Source data
[Start of Attachment]
(** C1, counterexample: on the three tasks of the specification's example
    ([2024-01-10], none, [2024-01-05]) the mode [dueDesc] shows the task
    without a due date first, not last. *)
Lemma C1_counterexample_dueDesc :
  map id (getFilteredSortedTasks (host := Ref.host)
            (Ex.app [Ex.t10; Ex.tNone; Ex.t05] "dueDesc" None))
  = ["b"; "a"; "c"]
  /\ ~ undatedLast
       (getFilteredSortedTasks (host := Ref.host)
          (Ex.app [Ex.t10; Ex.tNone; Ex.t05] "dueDesc" None)).
Proof.
  split; [reflexivity|].
  intros H. specialize (H 0%nat 1%nat Ex.tNone Ex.t10).
  assert (1 < 0)%nat; [|lia].
  apply H; try reflexivity. discriminate.
Qed.

(* ================================================================= *)
(** ** Renumbering after a removal *)

Lemma mapi_from_length {A B} (f : A -> nat -> B) (l : list A) (k : nat) :
  List.length (mapi_from k f l) = List.length l.
Proof.
  revert k. induction l as [|x l IH]; intros k; simpl; [reflexivity|].
  now rewrite IH.
Qed.

Lemma mapi_from_orders (l : list Task) (k : nat) :
  map order (mapi_from k (fun t i => set_order t (Z.of_nat i)) l)
  = map Z.of_nat (seq k (List.length l)).
Proof.
  revert k. induction l as [|x l IH]; intros k; simpl; [reflexivity|].
  now rewrite IH.
Qed.

Lemma byOrder_sorted (l : list Task) :
  StronglySorted (before byOrder) (JS.sort byOrder l).
Proof.
  apply sort_sorted with (ok := fun _ => True).
  - unfold before, byOrder. simpl. intros a b _ _ H.
    apply Z.ltb_lt in H. apply Z.ltb_ge. lia.
  - unfold before, byOrder. simpl. intros a b c _ _ _ H1 H2.
    apply Z.ltb_ge in H1, H2. apply Z.ltb_ge. lia.
  - apply Forall_forall. trivial.
Qed.

Lemma byOrder_stable (l : list Task) (k : Z) :
  List.filter (fun t => order t =? k) (JS.sort byOrder l)
  = List.filter (fun t => order t =? k) l.
Proof.
  apply (sort_stable byOrder (fun _ => True)).
  - intros a b _ _ Ha Hb.
    apply Z.eqb_eq in Ha, Hb. unfold before, byOrder. simpl.
    apply Z.ltb_ge. lia.
  - apply Forall_forall. trivial.
Qed.

(** What [reindexOrder] leaves in [tasks]. *)
Lemma reindex_renumbered (ts : list Task) :
  renumbered ts (mapi (fun t i => set_order t (Z.of_nat i)) (JS.sort byOrder ts)).
Proof.
  exists (JS.sort byOrder ts). split; [apply sort_perm|].
  split; [reflexivity|]. split; [|intros k; apply byOrder_stable].
  intros i j a b Hi Hj Hab.
  destruct (Nat.lt_trichotomy i j) as [Hlt|[->|Hgt]]; [exact Hlt| |].
  - rewrite Hi in Hj. injection Hj as ->. lia.
  - pose proof (sorted_nth _ _ (byOrder_sorted ts) j i b a Hgt Hj Hi) as H.
    unfold before, byOrder in H. simpl in H. apply Z.ltb_ge in H. lia.
Qed.

Lemma reindex_contiguous (ts : list Task) :
  ordersContiguous
    (mapi (fun t i => set_order t (Z.of_nat i)) (JS.sort byOrder ts)).
Proof.
  unfold ordersContiguous, mapi.
  rewrite mapi_from_orders, mapi_from_length. reflexivity.
Qed.

Section Removal.
Context {host : Host}.

Lemma deleteTask_run (i : string) (s : App) :
  deleteTask i s =
  (Ok tt,
   let ts := mapi (fun t k => set_order t (Z.of_nat k))
                  (JS.sort byOrder
                     (List.filter (fun t => negb (String.eqb (id t) i))
                                  (tasks s))) in
   mkApp ts (view s) (Some (JSON_stringify (tasksJSON ts))) (random36 s)
         (randoms s) (clock s) (ticks s) (RenderList :: ui s)).
Proof. reflexivity. Qed.
Lemma timestat_write_failure_returns_xml_path_witness :
  create_xml_timestat_from_lvl1c sample_trollsift failing_writer (fun _ => true)
                                 scene_noaa19 "/ctrl"
  = (write_failure_log timectrl_txt TypeError, Return [timectrl_xml]).
Proof.
  refine (proj1 (proj2 (timestat_write_failure_returns_xml_path
                          sample_trollsift failing_writer (fun _ => true) scene_noaa19
                          "/ctrl" (PyStr ("/data/" +:+ avhrr_l1c)) timectrl_txt TypeError
                          _ _ _ _ _ _ _)));
    vm_compute; reflexivity.
Defined.

(** ** publish_pps_files *)

Example parse_result_filename_single :
  parse_result_filename sample_trollsift CTTH_nc
  = Return (<["segment" := PyStr "CTTH"]> (<["extention" := PyStr "nc"]> sample_fields)).
Proof. reflexivity. Qed.

Example parse_result_filename_dual :
  parse_result_filename sample_trollsift CMA_PROB_nc
  = Return (<["segment" := PyStr "CMA_PROB"]> (<["extention" := PyStr "nc"]> sample_fields)).
Proof. reflexivity. Qed.

Example parse_result_filename_statistics :
  parse_result_filename sample_trollsift CTTH_statistics_xml
  = Return (<["segment" := PyStr "CTTH"]> sample_fields).
Proof. reflexivity. Qed.

Example parse_result_filename_unknown :
  parse_result_filename sample_trollsift "notes.txt" = Raise ValueError.
Proof. vm_compute. reflexivity. Qed.

Example build_to_send_CTTH :
  exists to_send,
    build_to_send input_data_l1c scene_noaa19
      (<["segment" := PyStr "CTTH"]> (<["extention" := PyStr "nc"]> sample_fields))
      ("/out/" +:+ CTTH_nc) CTTH_nc = Return to_send /\
    to_send !! "format" = Some (PyStr "CF") /\
    to_send !! "type" = Some (PyStr "netCDF4") /\
    to_send !! "start_time" = Some (PyDatetime (mkDatetime 2020 1 1 0 0 0 0)) /\
    to_send !! "end_time" = Some (PyDatetime (mkDatetime 2020 1 1 0 10 0 0)) /\
    to_send !! "dataset" = None /\
    to_send !! "sensor" = Some (PyStr "avhrr/3") /\
    to_send !! "data_processing_level" = Some (PyStr "2").
Proof. eexists. split; [reflexivity|]. repeat split; vm_compute; reflexivity. Qed.
(** * ShapeTracker: views over a flat buffer and their index expressions

    A shallow embedding of [tinygrad/shape/__init__.py].  Python integers are
    [Z], tuples and lists are [list], a raised exception is the [Raise] branch
    of [result].  The methods of the source mutate the tracker and return it;
    here every method takes the tracker and returns the new one, and a
    method that raises returns no tracker. *)

From Stdlib Require Import ZArith List String Bool Lia DecimalString DecimalNat
  Permutation.
Import ListNotations.
Open Scope Z_scope.

(** ** Exceptions and the error monad *)

Inductive exn : Type :=
| AssertionError
| ZeroDivisionError
| IndexError
| NotImplementedError.

Inductive result (A : Type) : Type :=
| Ok (a : A)
| Raise (e : exn).
Arguments Ok {A} a.
Arguments Raise {A} e.

Definition bind {A B : Type} (r : result A) (f : A -> result B) : result B :=
  match r with
  | Ok a => f a
  | Raise e => Raise e
  end.

Notation "x <- c ;; k" := (bind c (fun x => k))
  (at level 61, c at next level, right associativity).

Definition assert (b : bool) : result unit :=
  if b then Ok tt else Raise AssertionError.

Definition is_ok {A : Type} (r : result A) : bool :=
  match r with Ok _ => true | Raise _ => false end.

(** ** Python helpers *)

(** Python's [sum] over a list of integers. *)
Definition Zsum (l : list Z) : Z := fold_right Z.add 0 l.

(** Modelled from the spec: [prod] of [tinygrad.helpers], which is not among
    the sources; the spec uses it as the product of a shape ("bounds
    [0, prod(shape)-1]"). *)
Definition prod (l : list Z) : Z := fold_right Z.mul 1 l.

(** [l[i]] for a non-negative position. *)
Definition index (l : list Z) (i : nat) : result Z :=
  match nth_error l i with
  | Some x => Ok x
  | None => Raise IndexError
  end.

(** [zip] of three sequences. *)
Definition zip3 {A B C : Type} (a : list A) (b : list B) (c : list C)
  : list (A * B * C) := combine (combine a b) c.

(** [l[-1]] and [l[:-1]] together. *)
Definition unsnoc {A : Type} (l : list A) : option (list A * A) :=
  match rev l with
  | [] => None
  | x :: r => Some (rev r, x)
  end.

(** ** Symbolic expressions *)

Module Symbolic.

(** Modelled from the spec: the expression algebra of
    [tinygrad.shape.symbolic], which is not among the sources.  The node
    variants are those of the spec's data model (section 3); [VarNode] is the
    source's [Variable]. *)
#[local] Unset Elimination Schemes.
Inductive Node : Type :=
| NumNode (b : Z)
| VarNode (expr : string) (lo hi : Z)
| MulNode (a : Node) (b : Z)
| DivNode (a : Node) (b : Z)
| ModNode (a : Node) (b : Z)
| SumNode (nodes : list Node)
| AndNode (nodes : list Node)
| LtNode (a : Node) (b : Z)
| GeNode (a : Node) (b : Z).
#[local] Set Elimination Schemes.

(** Modelled from the spec: the derived interval of a node, "recomputed from
    children at construction": [div: [min//k, max//k]], [mod: [0, k-1]],
    predicates are 0/1-valued. *)
Fixpoint bounds (e : Node) : Z * Z :=
  match e with
  | NumNode b => (b, b)
  | VarNode _ lo hi => (lo, hi)
  | MulNode a b =>
      let '(l, h) := bounds a in
      if 0 <=? b then (l * b, h * b) else (h * b, l * b)
  | DivNode a b => let '(l, h) := bounds a in (l / b, h / b)
  | ModNode _ b => (0, b - 1)
  | SumNode xs =>
      (Zsum (map (fun x => fst (bounds x)) xs),
       Zsum (map (fun x => snd (bounds x)) xs))
  | AndNode _ => (0, 1)
  | LtNode _ _ => (0, 1)
  | GeNode _ _ => (0, 1)
  end.

(** Modelled from the spec: the [min] and [max] that every node carries. *)
Definition min (e : Node) : Z := fst (bounds e).
Definition max (e : Node) : Z := snd (bounds e).

(** Modelled from the spec: "evaluating [e] on a concrete assignment of its
    free variables"; [//] and [%] are Python's (floor), a predicate is 0 or
    1. *)
Fixpoint eval (env : string -> Z) (e : Node) : Z :=
  match e with
  | NumNode b => b
  | VarNode x _ _ => env x
  | MulNode a b => eval env a * b
  | DivNode a b => eval env a / b
  | ModNode a b => eval env a mod b
  | SumNode xs => Zsum (map (eval env) xs)
  | AndNode xs => if forallb (fun x => negb (eval env x =? 0)) xs then 1 else 0
  | LtNode a b => if eval env a <? b then 1 else 0
  | GeNode a b => if b <=? eval env a then 1 else 0
  end.

(** Modelled from the spec: structural equality of nodes, by which [sum]
    "groups like variables". *)
Fixpoint eqb (x y : Node) : bool :=
  let fix eqbs (xs ys : list Node) : bool :=
    match xs, ys with
    | [], [] => true
    | a :: xs', b :: ys' => eqb a b && eqbs xs' ys'
    | _, _ => false
    end in
  match x, y with
  | NumNode b, NumNode b' => b =? b'
  | VarNode n l h, VarNode n' l' h' => String.eqb n n' && (l =? l') && (h =? h')
  | MulNode a b, MulNode a' b' => eqb a a' && (b =? b')
  | DivNode a b, DivNode a' b' => eqb a a' && (b =? b')
  | ModNode a b, ModNode a' b' => eqb a a' && (b =? b')
  | SumNode xs, SumNode ys => eqbs xs ys
  | AndNode xs, AndNode ys => eqbs xs ys
  | LtNode a b, LtNode a' b' => eqb a a' && (b =? b')
  | GeNode a b, GeNode a' b' => eqb a a' && (b =? b')
  | _, _ => false
  end.

(** Modelled from the spec: [num(c) -> Num(c)]. *)
Definition num (c : Z) : Node := NumNode c.

(** Modelled from the spec: [var(name, lo, hi) -> Var if lo < hi, else
    Num(lo)]. *)
Definition var (name : string) (lo hi : Z) : Node :=
  if lo <? hi then VarNode name lo hi else NumNode lo.

(** Modelled from the spec: the summands of an expression, with "nested
    Sums" flattened. *)
Fixpoint flatten (e : Node) : list Node :=
  match e with
  | SumNode xs => flat_map flatten xs
  | _ => [e]
  end.

(** Modelled from the spec: a summand as (expression, coefficient), and the
    list of them with a summand added to its like. *)
Definition term_of (x : Node) : Node * Z :=
  match x with
  | MulNode a b => (a, b)
  | _ => (x, 1)
  end.

Fixpoint add_term (a : Node) (c : Z) (acc : list (Node * Z)) : list (Node * Z) :=
  match acc with
  | [] => [(a, c)]
  | (a', c') :: r =>
      if eqb a a' then (a', c' + c) :: r else (a', c') :: add_term a c r
  end.

(** Modelled from the spec: constants are folded into the first component,
    the other summands are grouped by expression with their coefficients
    added. *)
Fixpoint group (xs : list Node) (const : Z) (acc : list (Node * Z))
  : Z * list (Node * Z) :=
  match xs with
  | [] => (const, acc)
  | NumNode c :: r => group r (const + c) acc
  | x :: r => let '(a, c) := term_of x in group r const (add_term a c acc)
  end.

(** Modelled from the spec: a grouped summand back as a node; [Mul(x, 1)] is
    [x]. *)
Definition scaled (t : Node * Z) : Node :=
  let '(a, c) := t in if c =? 1 then a else MulNode a c.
[End of Attachment]
◆ **Work request**
Collect the lines of the records that include the string "TypeError".

◆ **Worked solution**
  = (write_failure_log timectrl_txt TypeError, Return [timectrl_xml]).
                          "/ctrl" (PyStr ("/data/" +:+ avhrr_l1c)) timectrl_txt TypeError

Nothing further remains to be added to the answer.